Express & Star

More than £1 million to tackle Staffordshire's emergency care challenges

Staffordshire has been awarded over £1.6 million from the Government's urgent and emergency care fund allocated to ease winter health pressures and strengthen urgent and emergency care resilience and performance.

Money has been allocated in Staffordshire and Shropshire to ease winter healthcare pressures.

It will see local authorities awarded allocations of parts of the £40m fund to speed up hospital discharge, boost social care provision and prevent avoidable hospital admissions.

Staffordshire will receive £1,661,976 while neighbouring Shropshire gets £653,954 and Telford and Wrekin £363,277.

The money is targeted at areas having the greatest challenges with urgent and emergency – local authorities within integrated care systems (ICSs) identified by NHS England as experiencing the greatest challenges with urgent and emergency care were invited to put forward proposals for access to the fund

It is designed to provide additional community support for those at risk of hospital admission and for hospital discharge which will free up beds and support the NHS through winter

The money comes in addition to £200 million announced in September to boost resilience in the NHS and help patients get the care they need as quickly as possible this winter.

It can be used to buy more services aimed at keeping people out of hospital, as well as more packages of home care, which allow people to leave hospital faster and build back their independence.

Minister of state for care Helen Whately, said:"We know winter will be challenging, which is why we started preparing earlier than ever before so people get the care they need. We’re supporting local councils with targeted funding to use where it’s needed most.

"With a focus on speeding up hospital discharge and increasing social care provision, this money will help the NHS care for people through the winter."

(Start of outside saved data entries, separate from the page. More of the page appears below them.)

(** C6. [favoritedFloorPlans] holds exactly the fetched plans whose id is
    in [favorites], in the order of the fetched list: its members are those
    plans, it is a sublist of the fetched list, and every sublist of the
    fetched list made of such plans is a sublist of it.  Whenever
    [FloorPlans] renders the comparison modal (it does unless it shows the
    loading, error or empty message) the modal's input is this list,
    whatever the filters are. *)
Theorem favorites_drive_comparison :
  forall (p : FloorPlans.props) (q : UseFloorPlans.t) (fav : UseFavorites.t)
         (st : FloorPlans.state),
    let data := UseFloorPlans.data q in
    let favorites := UseFavorites.favorites fav in
    let favorited := FloorPlans.favoritedFloorPlans favorites data in
    (forall fp,
        In fp favorited <->
        In fp (fetched_list data) /\ In (FloorPlanResponse.id fp) favorites) /\
    favorited `sublist_of` fetched_list data /\
    (forall k,
        k `sublist_of` fetched_list data ->
        Forall (fun fp => In (FloorPlanResponse.id fp) favorites) k ->
        k `sublist_of` favorited) /\
    concat (List.map View.comparison_inputs (FloorPlans.render p q fav st))
    = if UseFloorPlans.isLoading q || UseFloorPlans.isError q
         || match data with
            | Some fetched => (length fetched =? 0)%nat
            | None => true
            end
      then []
      else [favorited].
Proof.
  intros p q fav st data favorites favorited.
  split; [|split; [|split]].
  - intros fp. subst favorited. destruct data as [fetched|]; simpl.
    + now rewrite filter_In, includes_In.
    + tauto.
  - subst favorited. destruct data as [fetched|]; simpl;
      [apply filter_sublist | constructor].
  - intros k Hk Hall. subst favorited. destruct data as [fetched|]; simpl in *.
    + apply filter_sublist_greatest; [assumption|].
      eapply Forall_impl; [exact Hall|]. intros fp. apply includes_In.
    + exact Hk.
  - apply render_comparison_inputs.
Qed.

(** On the sample data the size filter shows plans a2 and s2 while the
    favorites are s1 and a1: the modal receives a1 and s1, in fetched
    order. *)
Example comparison_input_sample :
  List.map (List.map FloorPlanResponse.id)
    (concat
       (List.map View.comparison_inputs
          (FloorPlans.render (App.floorPlans_props sample_config size_filter)
             loaded sample_favorites FloorPlans.initial_state)))
  = [["a1"; "s1"]] /\
  List.map FloorPlanResponse.id
    (FloorPlans.filteredFloorPlans sample_config size_filter sample_data)
  = ["a2"; "s2"].
Proof. split; reflexivity. Qed.

(** ** Reaching the comparison *)

Lemma cards_count_zero (p : View.vnode FloorPlans.event -> bool) c fav l :
  (forall fp, p (FloorPlans.card c fav fp) = false) ->
  View.count_all p (List.map (FloorPlans.card c fav) l) = 0%nat.
Proof.
  intros Hp. apply count_all_map_zero. intros fp.
  unfold FloorPlans.card in *. rewrite count_card. now rewrite Hp.
Qed.

(** How many Compare buttons a rendering of [FloorPlans] holds. *)
Lemma render_compare_button p q fav st :
  View.count_all compare_button (FloorPlans.render p q fav st)
  = if UseFloorPlans.isLoading q || UseFloorPlans.isError q
       || match UseFloorPlans.data q with
          | Some fetched => (length fetched =? 0)%nat
          | None => true
          end
    then 0%nat
    else if FloorPlans.canCompare (UseFavorites.favorites fav)
              (UseFloorPlans.data q)
         then 1%nat else 0%nat.
Proof.
  unfold FloorPlans.render, compare_button.
  destruct (UseFloorPlans.isLoading q); [reflexivity|].
  destruct (UseFloorPlans.isError q); [reflexivity|].
  cbn [orb]. destruct (match UseFloorPlans.data q with
                       | Some fetched => (length fetched =? 0)%nat
                       | None => true
                       end); [reflexivity|].
  walk_tree.
  destruct (Nat.eqb _ _); destruct (FloorPlans.canCompare _ _); walk_tree;
    rewrite ?cards_count_zero by reflexivity; reflexivity.
Qed.

(** C10. With [isOpen] false or fewer than two favorites the comparison
    modal returns null; [FloorPlans] renders the Compare button only when
    [favoritedFloorPlans] has at least two elements, and a click on it
    opens the modal. *)
Theorem comparison_needs_two_favorites :
  (forall (p : FloorPlanComparisonModal.props)
          (st : FloorPlanComparisonModal.state),
      FloorPlanComparisonModal.isOpen p = false \/
      (length (FloorPlanComparisonModal.favoritedFloorPlans p) < 2)%nat ->
      FloorPlanComparisonModal.render p st = None) /\
  (forall (p : FloorPlans.props) (q : UseFloorPlans.t) (fav : UseFavorites.t)
          (st : FloorPlans.state),
      (0 < View.count_all compare_button (FloorPlans.render p q fav st))%nat ->
      (2 <= length (FloorPlans.favoritedFloorPlans
                      (UseFavorites.favorites fav) (UseFloorPlans.data q)))%nat) /\
  (forall st : FloorPlans.state,
      FloorPlans.isCompareModalOpen (FloorPlans.handle FloorPlans.OpenCompare st)
      = true).
Proof.
  split; [|split].
  - intros p st Hguard. unfold FloorPlanComparisonModal.render.
    destruct Hguard as [-> | Hfew]; [reflexivity|].
    apply Nat.ltb_lt in Hfew. rewrite Hfew. now rewrite orb_true_r.
  - intros p q fav st. rewrite render_compare_button.
    destruct (_ || _); [lia|].
    unfold FloorPlans.canCompare.
    destruct (Nat.leb_spec 2 (length (FloorPlans.favoritedFloorPlans
                                        (UseFavorites.favorites fav)
                                        (UseFloorPlans.data q)))); lia.
  - reflexivity.
Qed.

(** The guard at work: a closed modal renders nothing although it has
    three favorites, and the sample page, with two favorites, shows the
    button. *)
Lemma comparison_needs_two_favorites_sample :
  FloorPlanComparisonModal.render closed_modal comparing = None /\
  (2 <= length (FloorPlans.favoritedFloorPlans
                  (UseFavorites.favorites sample_favorites)
                  (UseFloorPlans.data loaded)))%nat.
Proof.
  destruct comparison_needs_two_favorites as (Hmodal & Hbutton & _).
  split.
  - apply Hmodal. left. reflexivity.
  - apply (Hbutton (App.floorPlans_props sample_config FloorPlanFilters.initial)
             loaded sample_favorites FloorPlans.initial_state).
    vm_compute. lia.
Defined.

(** ** Failures *)

Lemma append_empty_r (s : string) : s +:+ "" = s.
Proof.
  induction s as [|a s IH]; [reflexivity|].
  change (String a (s +:+ "") = String a s). now rewrite IH.
Qed.

Lemma error_text_message (q : UseFloorPlans.t) :
  FloorPlans.error_text q = message_or_unknown q.
Proof.
  unfold FloorPlans.error_text, message_or_unknown, JS.or_default.
  destruct (UseFloorPlans.error q) as [[[m|]]|]; try reflexivity.
  destruct (decide (m = "")) as [->|Hne]; [reflexivity|].
  apply String.eqb_neq in Hne. simpl. now rewrite Hne.
Qed.

(** C5, as stated, fails while the hook still reports loading: with
    [isLoading] and [isError] both true the component shows the loading
    message, and no error element. *)
Lemma error_hidden_while_loading :
  let rendered :=
    FloorPlans.render (App.floorPlans_props sample_config FloorPlanFilters.initial)
      loading_and_failed sample_favorites FloorPlans.initial_state in
  UseFloorPlans.isError loading_and_failed = true /\
  rendered
  = [View.VElem "div" "proxima-hub-floor-plans-container" None
       [View.VElem "div" "proxima-hub-floor-plans-loading" None
          [View.VText "Loading floor plans..."]]] /\
  rendered <> error_view (message_or_unknown loading_and_failed) /\
  View.count_all (View.has_class "proxima-hub-floor-plans-error") rendered
  = 0%nat.
Proof. repeat split. discriminate. Qed.

(** C5, amended. For every fetch result with [isError] true and
    [isLoading] false, [FloorPlans] renders only the inline error element,
    whose text is "Error loading floor plans: " followed by [error.message]
    when there is a non-empty one and by "Unknown error" otherwise; the
    rendering holds no grid, no Compare button and neither modal. *)
Theorem failure_shows_inline_error :
  forall (p : FloorPlans.props) (q : UseFloorPlans.t) (fav : UseFavorites.t)
         (st : FloorPlans.state),
    UseFloorPlans.isError q = true ->
    UseFloorPlans.isLoading q = false ->
    let rendered := FloorPlans.render p q fav st in
    rendered = error_view (message_or_unknown q) /\
    List.map View.textContent rendered
    = ["Error loading floor plans: " +:+ message_or_unknown q] /\
    View.count_all (View.has_class "proxima-hub-floor-plans-error") rendered
    = 1%nat /\
    View.count_all (View.has_class "proxima-hub-floor-plans-grid") rendered
    = 0%nat /\
    View.count_all compare_button rendered = 0%nat /\
    View.count_all View.is_detail_modal rendered = 0%nat /\
    View.count_all View.is_comparison_modal rendered = 0%nat.
Proof.
  intros p q fav st Herr Hload rendered.
  assert (Hview : rendered = error_view (message_or_unknown q)).
  { subst rendered. unfold FloorPlans.render.
    now rewrite Hload, Herr, error_text_message. }
  rewrite Hview. split; [reflexivity|].
  split; [cbn; now rewrite !append_empty_r|].
  repeat split.
Qed.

Some of the money is expected to fund home care packages enabling a carer to visit a patient's home during the day and help them with everyday tasks. It can also be used to increase the amount of specialist dementia support available in the community,

Other proposals included plans for services such as patient transport provision to take people home from hospital, the provision of technology to monitor people at home, and additional capacity to undertake more assessments of an individual’s care needs.